Task goal
Your answer must be a single number: the count of lines in the records below that include the string "imports".

Segment Start: Provided material

(** * Automatic TLS initialisation (pkg/server/auto_tls_init.go)

    A shallow embedding of the certificate bootstrap, bundle-receive and
    rotation workflows, read off the Go source.  The filesystem is a finite
    map from paths to entries, Go's [error] values are a small inductive
    type, and a Go panic is an outcome of its own.  Everything the source
    imports from other packages (PEM coding, key generation, the path
    locator, address splitting) is gathered in one record, [Env]. *)

From Stdlib Require Import ZArith Ascii.
From stdpp Require Import base option list strings gmap fin_maps sorting.

Local Open Scope string_scope.
Set Warnings "-clear-no-such-hyp".

(** ** Errors *)

(** The [syscall.Errno] values that the modelled filesystem hands out. *)
Inductive errno := ENOENT | EEXIST | EACCES | EIO.

(** Go [error] values.  [EPath] is an [*fs.PathError] from package os,
    [EAddr] a [*net.AddrError], [ENew]/[ENewf] come from [errors.New] and
    [errors.Newf], [EWrap]/[EWrapf] from [errors.Wrap] and [errors.Wrapf]
    (format string and arguments kept apart, so that [%q] needs no model). *)
Inductive error :=
| EPath (op : string) (path : string) (e : errno)
| EAddr (why : string) (addr : string)
| ENew (msg : string)
| ENewf (fmt : string) (args : list string)
| EWrap (cause : error) (msg : string)
| EWrapf (cause : error) (fmt : string) (args : list string).

#[global] Instance errno_eq_dec : EqDecision errno.
Proof. solve_decision. Defined.

(** [errors.Cause]-style descent to the innermost error. *)
Fixpoint rootCause (e : error) : error :=
  match e with
  | EWrap c _ => rootCause c
  | EWrapf c _ _ => rootCause c
  | _ => e
  end.

(** [oserror.IsNotExist]: true when the chain bottoms out in ENOENT. *)
Definition IsNotExist (e : error) : bool :=
  match rootCause e with
  | EPath _ _ ENOENT => true
  | _ => false
  end.

(** ** Outcomes and the world *)

(** A Go call either returns or panics. *)
Inductive outcome (A : Type) :=
| Ret (a : A)
| Panic (v : error).
Arguments Ret {A} a.
Arguments Panic {A} v.

(** Why a file that is there cannot be opened: the process lacks the
    permission, or the device fails. *)
Inductive fault := Denied | Faulty.

Definition errnoOf (why : fault) : errno :=
  match why with Denied => EACCES | Faulty => EIO end.

(** A directory entry: a regular file with its bytes and permission bits,
    or something that is there but cannot be opened.  A regular file can be
    read; whether it can be opened for writing is decided by its
    owner-write bit. *)
Inductive entry :=
| Regular (data : string) (mode : N)
| Blocked (why : fault).

(** The world: the files, the log of paths opened for writing (most recent
    first), and the position of the random source that key generation
    draws from. *)
Record world := World {
  fs : gmap string entry;
  trace : list string;
  seed : nat
}.

Definition M (A : Type) : Type := world → outcome A * world.

Definition ret {A} (a : A) : M A := λ w, (Ret a, w).
Definition panic {A} (v : error) : M A := λ w, (Panic v, w).
Definition bind {A B} (m : M A) (k : A → M B) : M B :=
  λ w, match m w with
       | (Ret a, w') => k a w'
       | (Panic v, w') => (Panic v, w')
       end.

Notation "'let*' x ':=' m 'in' k" := (bind m (λ x, k))
  (at level 10, x binder, m at level 100, k at level 200).

(** ** Package os *)

Definition ReadFile (path : string) : M (option string * option error) :=
  λ w, match fs w !! path with
       | Some (Regular data _) => (Ret (Some data, None), w)
       | Some (Blocked why) =>
           (Ret (None, Some (EPath "open" path (errnoOf why))), w)
       | None => (Ret (None, Some (EPath "open" path ENOENT)), w)
       end.

Definition Stat (path : string) : M (option error) :=
  λ w, match fs w !! path with
       | Some _ => (Ret None, w)
       | None => (Ret (Some (EPath "stat" path ENOENT)), w)
       end.

(** ** PEM blocks *)

Record Block := MkBlock { blockType : string; blockBytes : string }.

(** A Go byte slice that may be nil, read as bytes. *)
Definition bytesOf (b : option string) : string := default "" b.

(** ** What the source imports *)

Record Locator := MkLocator {
  NodeCertPath : string;         NodeKeyPath : string;
  CACertPath : string;           CAKeyPath : string;
  ClientNodeCertPath : string;   ClientNodeKeyPath : string;
  ClientCACertPath : string;     ClientCAKeyPath : string;
  SQLServiceCertPath : string;   SQLServiceKeyPath : string;
  SQLServiceCACertPath : string; SQLServiceCAKeyPath : string;
  RPCServiceCertPath : string;   RPCServiceKeyPath : string;
  RPCServiceCACertPath : string; RPCServiceCAKeyPath : string;
  UICertPath : string;           UIKeyPath : string;
  UICACertPath : string;         UICAKeyPath : string
}.

(** The functions and constants of other packages that auto_tls_init.go
    calls.  Key generation reads the random source at a position. *)
Record Env := MkEnv {
  (* addr.SplitHostPort *)
  SplitHostPort : string → string → error + (string * string);
  (* certnames.MakeLocator and Locator.EnsureCertsDirectory *)
  MakeLocator : string → Locator;
  EnsureCertsDirectory : string → option error;
  (* username.NodeUser and caCommonName *)
  NodeUser : string;
  caCommonName : string;
  (* encoding/pem and security.PEMToCertificates *)
  pemDecode : string → option Block * string;
  pemEncodeToMemory : Block → string;
  PEMToCertificates : string → error + list Block;
  (* security.CreateCACertAndKey, security.CreateServiceCertAndKey *)
  CreateCACertAndKey : nat → Z → string → error + (Block * Block);
  CreateServiceCertAndKey :
    nat → Z → string → list string → Block → Block → bool →
    error + (Block * Block)
}.

(** ** The structures of the source *)

Record ServiceCertificateBundle := MkSCB {
  CACertificate : option string;
  CAKey : option string;
  HostCertificate : option string;
  HostKey : option string
}.

Definition emptySCB : ServiceCertificateBundle := MkSCB None None None None.

Record CertificateBundle := MkCB {
  InterNode : ServiceCertificateBundle;
  UserAuth : ServiceCertificateBundle;
  SQLService : ServiceCertificateBundle;
  RPCService : ServiceCertificateBundle;
  AdminUIService : ServiceCertificateBundle
}.

Definition emptyCB : CertificateBundle :=
  MkCB emptySCB emptySCB emptySCB emptySCB emptySCB.

(** The fields of [base.Config] that the workflows read. *)
Record Config := MkConfig {
  SSLCertsDir : string;
  Addr : string;       AdvertiseAddr : string;
  SplitListenSQL : bool;
  SQLAddr : string;    SQLAdvertiseAddr : string;
  HTTPAddr : string;   HTTPAdvertiseAddr : string
}.

(** [time.Duration] counts nanoseconds. *)
Definition Hour : Z := 3600 * 1000000000.
Definition defaultCALifetime : Z := 10 * 366 * 24 * Hour.
Definition defaultCertLifetime : Z := 5 * 366 * 24 * Hour.

(** The octal permission bits 0644 and 0600. *)
Definition mode0644 : N := 6 * 64 + 4 * 8 + 4.
Definition mode0600 : N := 6 * 64.

Definition serviceNameInterNode := "cockroach-node".
Definition serviceNameUserAuth := "cockroach-client".
Definition serviceNameSQL := "cockroach-sql".
Definition serviceNameRPC := "cockroach-rpc".
Definition serviceNameUI := "cockroach-http".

Segment End: Provided material

The completed task
2